Exercise directions | Select, from the data, each line where "EmptyString" occurs.

Data records |
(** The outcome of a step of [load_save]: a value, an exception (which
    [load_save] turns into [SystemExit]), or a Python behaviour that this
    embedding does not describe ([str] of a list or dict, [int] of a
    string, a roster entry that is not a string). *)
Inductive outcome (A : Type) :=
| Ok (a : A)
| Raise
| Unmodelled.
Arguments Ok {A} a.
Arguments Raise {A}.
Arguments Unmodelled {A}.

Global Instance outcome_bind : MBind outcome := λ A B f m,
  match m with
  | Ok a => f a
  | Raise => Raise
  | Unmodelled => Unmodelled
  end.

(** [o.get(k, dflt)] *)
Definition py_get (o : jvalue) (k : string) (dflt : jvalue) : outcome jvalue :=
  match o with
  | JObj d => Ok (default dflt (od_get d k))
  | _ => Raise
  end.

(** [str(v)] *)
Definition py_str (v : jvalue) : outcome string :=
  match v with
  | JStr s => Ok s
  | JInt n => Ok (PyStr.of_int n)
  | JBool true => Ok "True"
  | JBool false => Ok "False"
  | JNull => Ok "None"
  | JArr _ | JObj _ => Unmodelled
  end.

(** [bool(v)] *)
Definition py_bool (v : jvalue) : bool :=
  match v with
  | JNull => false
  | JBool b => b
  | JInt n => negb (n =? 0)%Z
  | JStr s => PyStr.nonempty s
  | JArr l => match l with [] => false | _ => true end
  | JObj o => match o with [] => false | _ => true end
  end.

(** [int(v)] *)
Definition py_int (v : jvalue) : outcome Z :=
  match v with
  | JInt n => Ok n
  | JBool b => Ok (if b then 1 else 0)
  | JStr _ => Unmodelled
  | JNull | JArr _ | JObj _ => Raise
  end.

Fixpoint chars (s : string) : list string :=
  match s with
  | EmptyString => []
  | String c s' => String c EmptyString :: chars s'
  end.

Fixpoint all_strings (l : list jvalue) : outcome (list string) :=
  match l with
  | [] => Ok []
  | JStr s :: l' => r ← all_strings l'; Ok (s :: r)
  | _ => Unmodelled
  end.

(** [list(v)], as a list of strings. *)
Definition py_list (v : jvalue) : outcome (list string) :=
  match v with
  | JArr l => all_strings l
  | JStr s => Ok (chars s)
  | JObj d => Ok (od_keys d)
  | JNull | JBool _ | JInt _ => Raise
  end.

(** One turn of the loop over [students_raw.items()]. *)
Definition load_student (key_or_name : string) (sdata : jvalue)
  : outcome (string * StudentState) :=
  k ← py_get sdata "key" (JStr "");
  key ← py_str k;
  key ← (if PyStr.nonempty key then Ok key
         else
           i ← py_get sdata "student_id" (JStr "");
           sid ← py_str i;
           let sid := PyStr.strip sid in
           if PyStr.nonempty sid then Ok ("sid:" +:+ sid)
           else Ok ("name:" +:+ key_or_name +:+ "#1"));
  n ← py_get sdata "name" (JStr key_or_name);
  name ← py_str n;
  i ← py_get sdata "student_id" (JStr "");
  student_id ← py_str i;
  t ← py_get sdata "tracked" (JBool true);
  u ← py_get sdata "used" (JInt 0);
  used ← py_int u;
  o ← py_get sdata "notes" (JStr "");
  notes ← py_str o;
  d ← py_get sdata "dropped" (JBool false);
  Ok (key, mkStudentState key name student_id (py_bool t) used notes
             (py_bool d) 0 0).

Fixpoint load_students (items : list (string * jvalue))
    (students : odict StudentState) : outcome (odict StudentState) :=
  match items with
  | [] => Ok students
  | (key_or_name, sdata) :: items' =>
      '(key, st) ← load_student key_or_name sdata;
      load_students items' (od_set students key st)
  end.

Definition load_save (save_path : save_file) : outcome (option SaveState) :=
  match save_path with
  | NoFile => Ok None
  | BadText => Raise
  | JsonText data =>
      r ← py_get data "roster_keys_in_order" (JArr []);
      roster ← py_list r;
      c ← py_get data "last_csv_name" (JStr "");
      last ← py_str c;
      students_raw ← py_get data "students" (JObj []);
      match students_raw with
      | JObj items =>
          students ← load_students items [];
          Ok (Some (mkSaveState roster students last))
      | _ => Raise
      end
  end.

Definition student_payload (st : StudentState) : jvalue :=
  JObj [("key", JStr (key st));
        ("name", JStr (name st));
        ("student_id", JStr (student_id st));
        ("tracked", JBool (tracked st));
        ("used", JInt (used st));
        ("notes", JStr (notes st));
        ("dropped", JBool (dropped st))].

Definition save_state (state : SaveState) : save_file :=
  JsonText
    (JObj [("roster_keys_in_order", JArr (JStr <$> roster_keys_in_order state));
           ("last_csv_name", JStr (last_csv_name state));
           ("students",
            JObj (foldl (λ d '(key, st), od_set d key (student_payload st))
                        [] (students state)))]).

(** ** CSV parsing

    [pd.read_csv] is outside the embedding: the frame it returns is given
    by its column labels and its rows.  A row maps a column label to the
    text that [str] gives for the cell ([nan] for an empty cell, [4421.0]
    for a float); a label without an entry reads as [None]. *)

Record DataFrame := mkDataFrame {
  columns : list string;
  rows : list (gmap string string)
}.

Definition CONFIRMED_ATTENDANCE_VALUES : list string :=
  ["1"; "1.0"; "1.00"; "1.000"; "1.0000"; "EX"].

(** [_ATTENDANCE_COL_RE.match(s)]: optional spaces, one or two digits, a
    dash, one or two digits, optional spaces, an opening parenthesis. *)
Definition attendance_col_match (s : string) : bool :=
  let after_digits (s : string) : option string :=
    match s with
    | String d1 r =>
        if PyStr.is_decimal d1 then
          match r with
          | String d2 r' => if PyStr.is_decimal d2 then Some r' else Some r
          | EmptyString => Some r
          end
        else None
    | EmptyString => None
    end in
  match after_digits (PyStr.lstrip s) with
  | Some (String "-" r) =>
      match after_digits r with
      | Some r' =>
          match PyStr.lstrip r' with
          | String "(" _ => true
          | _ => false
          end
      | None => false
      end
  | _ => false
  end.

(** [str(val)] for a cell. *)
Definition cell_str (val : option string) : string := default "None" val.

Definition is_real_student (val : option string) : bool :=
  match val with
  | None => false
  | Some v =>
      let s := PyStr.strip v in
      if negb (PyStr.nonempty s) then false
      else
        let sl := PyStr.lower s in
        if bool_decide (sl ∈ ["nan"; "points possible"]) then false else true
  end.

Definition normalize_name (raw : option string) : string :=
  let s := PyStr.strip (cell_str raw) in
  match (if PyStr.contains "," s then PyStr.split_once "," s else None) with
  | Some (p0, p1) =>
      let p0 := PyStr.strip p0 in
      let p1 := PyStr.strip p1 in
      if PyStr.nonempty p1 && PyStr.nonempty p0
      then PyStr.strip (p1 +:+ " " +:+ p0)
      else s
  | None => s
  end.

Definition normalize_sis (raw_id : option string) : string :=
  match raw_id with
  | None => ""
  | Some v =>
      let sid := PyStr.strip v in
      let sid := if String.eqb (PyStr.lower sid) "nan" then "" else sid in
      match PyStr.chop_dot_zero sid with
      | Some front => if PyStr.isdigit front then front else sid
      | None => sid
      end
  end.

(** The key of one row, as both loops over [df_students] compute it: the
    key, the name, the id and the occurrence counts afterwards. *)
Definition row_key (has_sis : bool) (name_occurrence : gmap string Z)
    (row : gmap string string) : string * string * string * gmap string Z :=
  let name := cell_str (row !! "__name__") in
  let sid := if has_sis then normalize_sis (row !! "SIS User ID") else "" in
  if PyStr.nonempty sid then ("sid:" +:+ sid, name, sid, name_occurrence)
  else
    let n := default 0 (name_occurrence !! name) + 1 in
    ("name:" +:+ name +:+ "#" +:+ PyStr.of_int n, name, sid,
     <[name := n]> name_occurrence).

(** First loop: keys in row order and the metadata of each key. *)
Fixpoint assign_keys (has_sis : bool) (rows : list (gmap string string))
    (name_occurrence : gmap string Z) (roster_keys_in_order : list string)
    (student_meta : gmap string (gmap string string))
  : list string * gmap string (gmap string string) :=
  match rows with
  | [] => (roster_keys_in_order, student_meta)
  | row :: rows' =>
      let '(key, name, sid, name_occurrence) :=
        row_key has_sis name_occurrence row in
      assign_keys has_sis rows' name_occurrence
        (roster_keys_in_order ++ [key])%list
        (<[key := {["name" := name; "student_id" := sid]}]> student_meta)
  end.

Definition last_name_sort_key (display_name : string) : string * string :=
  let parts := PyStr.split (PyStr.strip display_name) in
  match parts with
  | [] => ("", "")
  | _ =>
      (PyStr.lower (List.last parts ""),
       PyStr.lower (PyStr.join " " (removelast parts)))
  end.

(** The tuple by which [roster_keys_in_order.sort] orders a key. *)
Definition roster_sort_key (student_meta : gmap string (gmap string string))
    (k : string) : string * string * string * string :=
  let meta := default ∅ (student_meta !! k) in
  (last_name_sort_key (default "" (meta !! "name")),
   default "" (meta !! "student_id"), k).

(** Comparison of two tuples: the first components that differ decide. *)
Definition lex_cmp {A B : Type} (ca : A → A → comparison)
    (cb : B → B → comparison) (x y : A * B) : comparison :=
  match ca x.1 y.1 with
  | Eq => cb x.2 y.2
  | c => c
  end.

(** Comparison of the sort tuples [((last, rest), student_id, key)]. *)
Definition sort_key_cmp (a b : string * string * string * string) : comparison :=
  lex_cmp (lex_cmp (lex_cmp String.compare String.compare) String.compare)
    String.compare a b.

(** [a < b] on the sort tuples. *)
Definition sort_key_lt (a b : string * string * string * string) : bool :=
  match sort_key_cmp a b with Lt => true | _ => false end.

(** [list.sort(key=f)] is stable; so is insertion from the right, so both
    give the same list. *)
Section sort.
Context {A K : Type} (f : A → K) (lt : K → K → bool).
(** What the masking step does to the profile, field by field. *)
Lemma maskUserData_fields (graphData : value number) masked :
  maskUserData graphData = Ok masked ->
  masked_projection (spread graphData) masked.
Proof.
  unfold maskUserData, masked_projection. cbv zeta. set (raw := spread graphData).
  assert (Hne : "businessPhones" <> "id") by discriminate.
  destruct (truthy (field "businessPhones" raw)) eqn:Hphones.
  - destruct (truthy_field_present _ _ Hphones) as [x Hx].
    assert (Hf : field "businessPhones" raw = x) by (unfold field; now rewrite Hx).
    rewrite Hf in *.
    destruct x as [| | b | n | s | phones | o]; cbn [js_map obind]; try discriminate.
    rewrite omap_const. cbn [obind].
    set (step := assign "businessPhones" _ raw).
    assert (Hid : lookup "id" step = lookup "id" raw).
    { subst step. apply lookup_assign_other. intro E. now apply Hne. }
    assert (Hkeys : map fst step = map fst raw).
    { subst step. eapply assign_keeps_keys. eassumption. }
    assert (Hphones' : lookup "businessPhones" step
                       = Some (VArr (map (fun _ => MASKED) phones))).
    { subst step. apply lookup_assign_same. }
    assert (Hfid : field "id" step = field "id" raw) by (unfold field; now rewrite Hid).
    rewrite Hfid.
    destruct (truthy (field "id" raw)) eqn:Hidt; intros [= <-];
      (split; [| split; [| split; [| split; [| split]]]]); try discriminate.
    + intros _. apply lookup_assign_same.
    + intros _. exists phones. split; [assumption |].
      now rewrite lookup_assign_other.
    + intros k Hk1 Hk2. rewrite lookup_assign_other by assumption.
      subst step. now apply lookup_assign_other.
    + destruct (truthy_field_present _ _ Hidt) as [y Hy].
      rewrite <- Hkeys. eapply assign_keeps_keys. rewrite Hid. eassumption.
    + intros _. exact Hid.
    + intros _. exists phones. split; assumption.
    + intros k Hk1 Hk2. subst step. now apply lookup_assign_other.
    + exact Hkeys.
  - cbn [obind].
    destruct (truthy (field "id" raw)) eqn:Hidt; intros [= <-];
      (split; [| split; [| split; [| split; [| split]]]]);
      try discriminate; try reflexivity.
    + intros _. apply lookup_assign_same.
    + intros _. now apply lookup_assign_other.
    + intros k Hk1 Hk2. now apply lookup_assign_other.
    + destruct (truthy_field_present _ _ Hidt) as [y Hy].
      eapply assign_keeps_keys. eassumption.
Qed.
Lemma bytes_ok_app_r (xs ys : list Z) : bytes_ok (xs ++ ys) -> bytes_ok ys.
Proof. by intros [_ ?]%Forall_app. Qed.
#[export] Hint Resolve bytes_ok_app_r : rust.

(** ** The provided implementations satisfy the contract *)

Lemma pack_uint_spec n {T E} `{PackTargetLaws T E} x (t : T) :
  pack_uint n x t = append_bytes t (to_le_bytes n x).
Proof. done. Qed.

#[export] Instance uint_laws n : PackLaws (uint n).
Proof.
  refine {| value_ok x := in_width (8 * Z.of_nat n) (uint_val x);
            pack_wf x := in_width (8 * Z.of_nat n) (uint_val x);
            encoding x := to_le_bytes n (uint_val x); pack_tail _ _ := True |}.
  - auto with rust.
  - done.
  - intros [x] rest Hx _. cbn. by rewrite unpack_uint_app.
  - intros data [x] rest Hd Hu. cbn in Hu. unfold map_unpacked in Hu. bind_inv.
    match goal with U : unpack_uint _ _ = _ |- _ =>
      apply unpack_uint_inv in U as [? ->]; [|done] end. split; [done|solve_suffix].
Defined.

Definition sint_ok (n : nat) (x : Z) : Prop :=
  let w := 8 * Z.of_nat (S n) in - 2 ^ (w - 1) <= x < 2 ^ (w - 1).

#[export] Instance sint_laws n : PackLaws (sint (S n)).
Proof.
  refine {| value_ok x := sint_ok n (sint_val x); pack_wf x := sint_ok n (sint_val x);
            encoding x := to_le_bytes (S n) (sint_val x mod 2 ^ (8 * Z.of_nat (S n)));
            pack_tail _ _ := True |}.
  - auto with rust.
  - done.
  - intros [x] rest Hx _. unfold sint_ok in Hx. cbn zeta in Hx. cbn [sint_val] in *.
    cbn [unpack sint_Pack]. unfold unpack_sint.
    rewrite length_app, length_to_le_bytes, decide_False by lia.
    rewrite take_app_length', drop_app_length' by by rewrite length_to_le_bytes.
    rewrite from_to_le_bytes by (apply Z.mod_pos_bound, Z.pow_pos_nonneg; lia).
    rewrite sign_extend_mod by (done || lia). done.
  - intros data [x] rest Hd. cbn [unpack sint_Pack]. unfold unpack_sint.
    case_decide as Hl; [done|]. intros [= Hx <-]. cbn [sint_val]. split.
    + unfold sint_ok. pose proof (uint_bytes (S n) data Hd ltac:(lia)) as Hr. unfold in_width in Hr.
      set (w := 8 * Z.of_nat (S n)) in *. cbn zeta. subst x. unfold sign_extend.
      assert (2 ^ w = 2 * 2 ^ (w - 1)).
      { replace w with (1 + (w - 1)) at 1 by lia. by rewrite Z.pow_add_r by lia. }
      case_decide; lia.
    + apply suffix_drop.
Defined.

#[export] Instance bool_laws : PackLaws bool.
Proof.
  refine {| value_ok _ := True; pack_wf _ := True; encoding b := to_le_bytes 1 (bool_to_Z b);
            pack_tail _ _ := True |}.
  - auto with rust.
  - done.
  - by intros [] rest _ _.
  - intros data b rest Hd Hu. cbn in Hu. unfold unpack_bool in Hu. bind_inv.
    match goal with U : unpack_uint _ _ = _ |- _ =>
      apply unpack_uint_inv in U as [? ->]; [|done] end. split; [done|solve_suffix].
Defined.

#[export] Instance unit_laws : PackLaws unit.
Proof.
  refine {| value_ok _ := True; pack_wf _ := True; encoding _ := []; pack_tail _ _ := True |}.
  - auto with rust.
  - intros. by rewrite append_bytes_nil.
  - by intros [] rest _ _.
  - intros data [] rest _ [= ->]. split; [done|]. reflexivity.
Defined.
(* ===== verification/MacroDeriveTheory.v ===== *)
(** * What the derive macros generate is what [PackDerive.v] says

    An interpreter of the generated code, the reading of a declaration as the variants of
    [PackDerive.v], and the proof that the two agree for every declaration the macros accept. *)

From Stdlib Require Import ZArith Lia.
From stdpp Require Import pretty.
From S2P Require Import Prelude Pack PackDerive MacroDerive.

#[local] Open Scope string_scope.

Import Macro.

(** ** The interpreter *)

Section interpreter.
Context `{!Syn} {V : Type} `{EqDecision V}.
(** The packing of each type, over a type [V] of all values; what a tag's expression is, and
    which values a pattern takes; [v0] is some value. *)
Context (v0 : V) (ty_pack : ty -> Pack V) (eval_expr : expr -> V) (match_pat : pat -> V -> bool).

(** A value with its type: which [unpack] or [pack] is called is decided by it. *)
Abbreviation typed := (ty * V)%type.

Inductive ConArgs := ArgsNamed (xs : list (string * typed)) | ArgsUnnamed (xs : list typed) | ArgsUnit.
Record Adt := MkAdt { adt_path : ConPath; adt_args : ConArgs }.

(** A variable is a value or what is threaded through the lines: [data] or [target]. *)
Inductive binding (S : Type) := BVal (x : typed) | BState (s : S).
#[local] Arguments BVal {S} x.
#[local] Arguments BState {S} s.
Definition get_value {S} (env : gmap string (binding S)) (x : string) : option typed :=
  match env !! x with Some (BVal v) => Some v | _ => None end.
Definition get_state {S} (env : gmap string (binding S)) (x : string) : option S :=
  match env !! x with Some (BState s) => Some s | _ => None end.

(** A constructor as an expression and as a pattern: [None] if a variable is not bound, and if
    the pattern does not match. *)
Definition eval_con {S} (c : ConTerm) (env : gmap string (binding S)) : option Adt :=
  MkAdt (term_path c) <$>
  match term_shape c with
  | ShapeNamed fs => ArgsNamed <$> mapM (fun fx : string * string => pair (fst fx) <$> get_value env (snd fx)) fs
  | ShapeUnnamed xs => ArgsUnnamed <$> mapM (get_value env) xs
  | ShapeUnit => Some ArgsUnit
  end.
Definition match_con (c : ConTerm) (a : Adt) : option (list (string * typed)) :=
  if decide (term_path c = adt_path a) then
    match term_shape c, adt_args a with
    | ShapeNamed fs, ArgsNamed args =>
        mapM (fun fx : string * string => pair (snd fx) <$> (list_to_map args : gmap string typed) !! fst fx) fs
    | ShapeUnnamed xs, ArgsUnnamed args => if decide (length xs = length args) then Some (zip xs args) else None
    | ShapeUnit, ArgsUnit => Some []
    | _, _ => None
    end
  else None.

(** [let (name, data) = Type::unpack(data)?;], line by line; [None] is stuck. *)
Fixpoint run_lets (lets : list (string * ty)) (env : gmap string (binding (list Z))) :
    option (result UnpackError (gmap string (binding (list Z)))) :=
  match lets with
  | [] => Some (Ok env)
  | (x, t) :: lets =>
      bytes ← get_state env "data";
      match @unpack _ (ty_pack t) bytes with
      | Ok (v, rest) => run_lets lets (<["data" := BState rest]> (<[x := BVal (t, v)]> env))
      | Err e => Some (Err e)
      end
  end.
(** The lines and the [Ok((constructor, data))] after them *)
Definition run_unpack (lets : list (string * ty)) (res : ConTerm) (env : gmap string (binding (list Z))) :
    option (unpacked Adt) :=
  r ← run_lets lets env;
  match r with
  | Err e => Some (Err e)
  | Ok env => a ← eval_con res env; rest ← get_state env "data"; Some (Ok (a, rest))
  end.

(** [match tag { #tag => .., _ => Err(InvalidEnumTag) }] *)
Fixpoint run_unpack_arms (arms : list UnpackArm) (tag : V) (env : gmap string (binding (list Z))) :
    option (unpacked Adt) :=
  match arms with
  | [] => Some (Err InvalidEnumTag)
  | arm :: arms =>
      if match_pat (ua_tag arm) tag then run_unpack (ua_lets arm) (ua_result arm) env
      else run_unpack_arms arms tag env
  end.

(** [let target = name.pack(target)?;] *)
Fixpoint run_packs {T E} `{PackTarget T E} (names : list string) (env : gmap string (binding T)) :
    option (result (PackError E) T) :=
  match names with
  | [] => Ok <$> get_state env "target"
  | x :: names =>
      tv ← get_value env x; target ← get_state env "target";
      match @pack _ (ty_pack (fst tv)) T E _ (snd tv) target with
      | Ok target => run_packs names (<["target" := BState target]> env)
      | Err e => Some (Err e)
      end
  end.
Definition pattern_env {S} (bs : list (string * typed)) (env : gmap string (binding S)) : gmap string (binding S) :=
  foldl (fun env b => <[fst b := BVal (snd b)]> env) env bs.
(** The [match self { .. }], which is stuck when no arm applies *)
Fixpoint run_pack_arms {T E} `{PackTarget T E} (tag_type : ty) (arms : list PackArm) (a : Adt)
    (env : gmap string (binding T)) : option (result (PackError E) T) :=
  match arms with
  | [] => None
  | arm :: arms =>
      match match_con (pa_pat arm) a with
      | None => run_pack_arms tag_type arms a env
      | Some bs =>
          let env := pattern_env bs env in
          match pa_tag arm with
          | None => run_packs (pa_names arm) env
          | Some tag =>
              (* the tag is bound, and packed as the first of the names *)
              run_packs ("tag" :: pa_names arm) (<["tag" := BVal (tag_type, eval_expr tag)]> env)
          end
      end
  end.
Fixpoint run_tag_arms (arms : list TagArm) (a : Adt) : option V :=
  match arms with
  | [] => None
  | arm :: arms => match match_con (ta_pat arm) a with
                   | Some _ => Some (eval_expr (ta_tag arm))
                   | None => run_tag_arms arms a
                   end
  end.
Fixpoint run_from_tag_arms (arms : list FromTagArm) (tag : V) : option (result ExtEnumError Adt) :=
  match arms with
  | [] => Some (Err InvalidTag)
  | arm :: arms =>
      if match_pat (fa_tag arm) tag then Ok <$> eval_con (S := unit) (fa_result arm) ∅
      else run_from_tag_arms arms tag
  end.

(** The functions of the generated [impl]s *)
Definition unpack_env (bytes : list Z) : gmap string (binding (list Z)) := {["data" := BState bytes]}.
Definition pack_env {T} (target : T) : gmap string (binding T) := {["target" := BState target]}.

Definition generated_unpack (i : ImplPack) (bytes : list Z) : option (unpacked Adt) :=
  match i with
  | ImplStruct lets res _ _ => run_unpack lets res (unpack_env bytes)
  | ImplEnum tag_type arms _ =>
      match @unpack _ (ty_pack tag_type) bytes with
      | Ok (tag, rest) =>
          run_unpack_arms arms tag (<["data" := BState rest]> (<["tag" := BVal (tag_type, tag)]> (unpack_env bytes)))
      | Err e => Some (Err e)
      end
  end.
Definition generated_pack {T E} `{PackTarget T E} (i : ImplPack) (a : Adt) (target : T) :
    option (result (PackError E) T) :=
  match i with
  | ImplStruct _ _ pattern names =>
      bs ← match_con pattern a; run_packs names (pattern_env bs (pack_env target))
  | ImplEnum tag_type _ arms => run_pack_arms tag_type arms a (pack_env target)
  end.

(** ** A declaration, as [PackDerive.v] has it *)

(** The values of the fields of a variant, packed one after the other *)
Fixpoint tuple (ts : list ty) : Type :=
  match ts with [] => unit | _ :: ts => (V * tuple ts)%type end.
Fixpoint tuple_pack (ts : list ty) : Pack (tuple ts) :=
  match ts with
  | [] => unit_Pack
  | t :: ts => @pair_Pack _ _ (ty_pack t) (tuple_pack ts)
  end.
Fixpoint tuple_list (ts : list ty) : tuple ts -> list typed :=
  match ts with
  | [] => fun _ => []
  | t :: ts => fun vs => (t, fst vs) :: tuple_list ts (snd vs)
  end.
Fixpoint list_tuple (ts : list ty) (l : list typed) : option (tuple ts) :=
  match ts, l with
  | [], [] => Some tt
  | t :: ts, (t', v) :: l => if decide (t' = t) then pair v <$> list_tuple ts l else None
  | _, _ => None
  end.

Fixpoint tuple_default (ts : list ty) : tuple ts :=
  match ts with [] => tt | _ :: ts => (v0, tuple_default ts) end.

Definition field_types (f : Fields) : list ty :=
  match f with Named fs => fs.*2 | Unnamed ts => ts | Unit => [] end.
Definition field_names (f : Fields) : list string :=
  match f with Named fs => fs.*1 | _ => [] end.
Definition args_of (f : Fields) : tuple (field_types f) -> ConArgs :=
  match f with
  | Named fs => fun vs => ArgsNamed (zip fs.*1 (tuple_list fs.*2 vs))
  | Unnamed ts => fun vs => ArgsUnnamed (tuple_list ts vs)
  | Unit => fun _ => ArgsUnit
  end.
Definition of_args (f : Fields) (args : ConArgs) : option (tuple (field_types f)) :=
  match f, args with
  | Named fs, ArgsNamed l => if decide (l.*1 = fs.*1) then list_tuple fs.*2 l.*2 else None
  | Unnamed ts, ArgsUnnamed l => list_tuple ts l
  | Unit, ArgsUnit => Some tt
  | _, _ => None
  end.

Solved exercise |
  | EmptyString => []
  | String c s' => String c EmptyString :: chars s'
          | EmptyString => Some r
    | EmptyString => None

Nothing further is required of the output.